The answer must be every line below that holds the word "Hvisit".

----------

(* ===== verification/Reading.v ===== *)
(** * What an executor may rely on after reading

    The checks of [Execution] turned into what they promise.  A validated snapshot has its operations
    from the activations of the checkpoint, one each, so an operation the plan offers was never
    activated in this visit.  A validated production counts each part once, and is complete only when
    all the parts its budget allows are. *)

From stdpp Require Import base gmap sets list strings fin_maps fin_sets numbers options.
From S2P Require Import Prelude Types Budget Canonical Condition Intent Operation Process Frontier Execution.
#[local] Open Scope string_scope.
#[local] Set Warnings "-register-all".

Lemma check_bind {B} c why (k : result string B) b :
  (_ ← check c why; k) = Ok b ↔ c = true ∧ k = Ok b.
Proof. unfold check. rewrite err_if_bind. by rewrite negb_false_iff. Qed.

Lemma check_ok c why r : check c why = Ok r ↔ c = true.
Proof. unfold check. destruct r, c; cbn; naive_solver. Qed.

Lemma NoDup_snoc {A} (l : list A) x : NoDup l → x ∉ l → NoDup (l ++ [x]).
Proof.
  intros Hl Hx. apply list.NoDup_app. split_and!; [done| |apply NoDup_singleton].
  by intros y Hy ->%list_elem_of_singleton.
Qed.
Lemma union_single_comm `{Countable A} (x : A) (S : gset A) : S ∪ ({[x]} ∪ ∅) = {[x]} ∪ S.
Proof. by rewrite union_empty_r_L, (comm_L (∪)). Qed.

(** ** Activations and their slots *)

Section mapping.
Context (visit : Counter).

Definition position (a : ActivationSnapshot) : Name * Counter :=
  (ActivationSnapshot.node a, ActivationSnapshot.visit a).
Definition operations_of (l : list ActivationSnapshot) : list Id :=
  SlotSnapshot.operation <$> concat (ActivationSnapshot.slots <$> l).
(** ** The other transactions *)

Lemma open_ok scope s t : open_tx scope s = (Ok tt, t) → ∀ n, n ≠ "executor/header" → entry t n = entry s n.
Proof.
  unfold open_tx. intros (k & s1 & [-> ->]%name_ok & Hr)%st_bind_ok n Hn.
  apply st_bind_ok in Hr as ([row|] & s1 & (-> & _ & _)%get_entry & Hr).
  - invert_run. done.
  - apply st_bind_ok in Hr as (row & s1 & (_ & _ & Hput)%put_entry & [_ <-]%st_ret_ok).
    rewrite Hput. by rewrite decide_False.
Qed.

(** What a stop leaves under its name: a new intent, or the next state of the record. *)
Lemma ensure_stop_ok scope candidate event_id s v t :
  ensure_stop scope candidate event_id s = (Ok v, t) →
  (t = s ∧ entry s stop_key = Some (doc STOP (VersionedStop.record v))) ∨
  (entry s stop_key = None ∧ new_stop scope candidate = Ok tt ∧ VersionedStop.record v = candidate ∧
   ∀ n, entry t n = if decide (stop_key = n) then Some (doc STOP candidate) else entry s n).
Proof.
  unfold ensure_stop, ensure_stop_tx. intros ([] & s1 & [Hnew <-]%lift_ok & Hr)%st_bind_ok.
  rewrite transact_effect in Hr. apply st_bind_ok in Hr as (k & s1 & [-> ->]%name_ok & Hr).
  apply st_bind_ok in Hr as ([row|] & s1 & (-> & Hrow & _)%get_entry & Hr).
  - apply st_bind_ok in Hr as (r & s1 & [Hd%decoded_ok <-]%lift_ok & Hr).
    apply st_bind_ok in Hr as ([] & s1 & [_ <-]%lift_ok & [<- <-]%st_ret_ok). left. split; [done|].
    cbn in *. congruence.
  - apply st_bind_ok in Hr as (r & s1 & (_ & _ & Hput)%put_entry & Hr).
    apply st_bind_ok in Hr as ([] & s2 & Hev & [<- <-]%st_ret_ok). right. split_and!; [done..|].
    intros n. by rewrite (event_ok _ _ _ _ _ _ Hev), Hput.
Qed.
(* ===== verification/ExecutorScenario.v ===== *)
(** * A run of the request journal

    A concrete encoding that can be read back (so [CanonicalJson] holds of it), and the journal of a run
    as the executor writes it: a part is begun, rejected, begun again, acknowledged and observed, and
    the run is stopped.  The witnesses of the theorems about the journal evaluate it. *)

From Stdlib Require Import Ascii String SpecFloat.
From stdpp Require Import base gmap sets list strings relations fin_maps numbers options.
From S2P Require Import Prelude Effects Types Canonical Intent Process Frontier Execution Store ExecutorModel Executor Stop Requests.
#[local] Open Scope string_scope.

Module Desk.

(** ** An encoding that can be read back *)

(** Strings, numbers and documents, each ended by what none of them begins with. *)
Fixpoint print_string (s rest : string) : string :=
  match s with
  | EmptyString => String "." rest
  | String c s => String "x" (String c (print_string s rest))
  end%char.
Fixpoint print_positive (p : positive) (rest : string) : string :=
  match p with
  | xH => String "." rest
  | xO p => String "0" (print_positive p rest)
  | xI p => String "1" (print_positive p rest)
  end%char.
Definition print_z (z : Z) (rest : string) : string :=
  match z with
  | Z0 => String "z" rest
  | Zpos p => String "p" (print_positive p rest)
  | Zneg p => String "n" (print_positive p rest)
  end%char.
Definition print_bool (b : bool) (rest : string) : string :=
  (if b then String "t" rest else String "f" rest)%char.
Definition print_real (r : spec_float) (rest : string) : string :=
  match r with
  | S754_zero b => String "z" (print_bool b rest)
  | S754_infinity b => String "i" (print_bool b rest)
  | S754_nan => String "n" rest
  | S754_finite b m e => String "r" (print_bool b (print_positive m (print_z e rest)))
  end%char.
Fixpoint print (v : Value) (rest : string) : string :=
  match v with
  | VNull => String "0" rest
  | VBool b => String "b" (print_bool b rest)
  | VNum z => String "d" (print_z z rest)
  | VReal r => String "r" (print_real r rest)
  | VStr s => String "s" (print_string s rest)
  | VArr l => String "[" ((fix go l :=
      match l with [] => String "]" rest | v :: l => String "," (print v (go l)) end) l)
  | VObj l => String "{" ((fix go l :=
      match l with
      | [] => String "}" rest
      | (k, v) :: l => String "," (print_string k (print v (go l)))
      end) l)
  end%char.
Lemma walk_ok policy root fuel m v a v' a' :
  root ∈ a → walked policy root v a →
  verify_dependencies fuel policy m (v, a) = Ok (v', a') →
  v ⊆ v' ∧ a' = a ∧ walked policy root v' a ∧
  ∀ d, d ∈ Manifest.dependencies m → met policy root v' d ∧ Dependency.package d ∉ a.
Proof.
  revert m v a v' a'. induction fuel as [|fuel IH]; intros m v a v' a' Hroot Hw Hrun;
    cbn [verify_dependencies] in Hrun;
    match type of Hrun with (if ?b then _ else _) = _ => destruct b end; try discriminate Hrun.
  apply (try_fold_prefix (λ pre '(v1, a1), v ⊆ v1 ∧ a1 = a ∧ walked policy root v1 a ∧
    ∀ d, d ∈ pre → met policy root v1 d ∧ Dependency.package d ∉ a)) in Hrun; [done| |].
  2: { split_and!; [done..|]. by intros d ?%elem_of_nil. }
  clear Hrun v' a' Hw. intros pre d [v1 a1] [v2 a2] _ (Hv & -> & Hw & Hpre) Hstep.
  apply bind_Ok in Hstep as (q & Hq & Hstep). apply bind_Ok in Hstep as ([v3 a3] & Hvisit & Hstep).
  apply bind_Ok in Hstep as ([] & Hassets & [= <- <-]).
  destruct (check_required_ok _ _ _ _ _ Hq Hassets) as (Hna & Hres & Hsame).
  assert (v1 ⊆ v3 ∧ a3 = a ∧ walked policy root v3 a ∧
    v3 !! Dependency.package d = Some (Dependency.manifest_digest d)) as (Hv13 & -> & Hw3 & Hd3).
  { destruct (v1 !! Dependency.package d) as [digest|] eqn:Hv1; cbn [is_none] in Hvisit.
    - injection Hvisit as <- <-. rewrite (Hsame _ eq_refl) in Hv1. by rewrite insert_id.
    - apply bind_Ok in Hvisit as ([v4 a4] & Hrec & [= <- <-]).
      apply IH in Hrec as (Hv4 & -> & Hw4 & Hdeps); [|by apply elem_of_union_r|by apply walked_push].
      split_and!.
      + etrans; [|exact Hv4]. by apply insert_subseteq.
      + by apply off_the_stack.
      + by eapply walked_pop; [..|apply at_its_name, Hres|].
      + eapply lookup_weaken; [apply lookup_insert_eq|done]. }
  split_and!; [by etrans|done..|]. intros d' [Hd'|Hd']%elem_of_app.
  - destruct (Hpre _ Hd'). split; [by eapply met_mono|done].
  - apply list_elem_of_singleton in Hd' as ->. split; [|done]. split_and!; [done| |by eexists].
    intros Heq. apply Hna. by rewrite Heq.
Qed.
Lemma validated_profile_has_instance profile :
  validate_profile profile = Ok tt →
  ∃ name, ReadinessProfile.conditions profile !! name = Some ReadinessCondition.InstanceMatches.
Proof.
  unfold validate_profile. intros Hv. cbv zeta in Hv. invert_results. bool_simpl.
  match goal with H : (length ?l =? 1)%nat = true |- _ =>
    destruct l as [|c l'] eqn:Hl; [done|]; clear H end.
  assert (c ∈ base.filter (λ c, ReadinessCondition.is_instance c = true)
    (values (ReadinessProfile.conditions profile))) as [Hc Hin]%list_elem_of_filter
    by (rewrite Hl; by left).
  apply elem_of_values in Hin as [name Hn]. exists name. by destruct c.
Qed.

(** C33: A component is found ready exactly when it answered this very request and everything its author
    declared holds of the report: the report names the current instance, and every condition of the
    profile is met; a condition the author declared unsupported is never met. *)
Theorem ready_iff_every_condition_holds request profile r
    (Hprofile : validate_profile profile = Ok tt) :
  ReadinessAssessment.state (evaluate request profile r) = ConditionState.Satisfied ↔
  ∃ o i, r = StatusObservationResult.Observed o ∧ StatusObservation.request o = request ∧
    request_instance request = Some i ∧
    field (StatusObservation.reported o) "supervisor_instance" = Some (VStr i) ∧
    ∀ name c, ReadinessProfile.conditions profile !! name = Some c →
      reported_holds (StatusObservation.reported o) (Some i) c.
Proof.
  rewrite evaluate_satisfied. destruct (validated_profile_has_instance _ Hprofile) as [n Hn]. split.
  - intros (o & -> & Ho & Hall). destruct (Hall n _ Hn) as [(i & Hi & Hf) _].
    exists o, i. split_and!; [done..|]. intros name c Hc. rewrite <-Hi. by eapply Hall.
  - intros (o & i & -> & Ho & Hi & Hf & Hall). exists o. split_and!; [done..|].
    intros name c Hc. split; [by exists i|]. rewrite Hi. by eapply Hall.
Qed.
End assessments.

----------

_TASK OUTPUT_
  apply bind_Ok in Hstep as (q & Hq & Hstep). apply bind_Ok in Hstep as ([v3 a3] & Hvisit & Hstep).
  { destruct (v1 !! Dependency.package d) as [digest|] eqn:Hv1; cbn [is_none] in Hvisit.
    - injection Hvisit as <- <-. rewrite (Hsame _ eq_refl) in Hv1. by rewrite insert_id.
    - apply bind_Ok in Hvisit as ([v4 a4] & Hrec & [= <- <-]).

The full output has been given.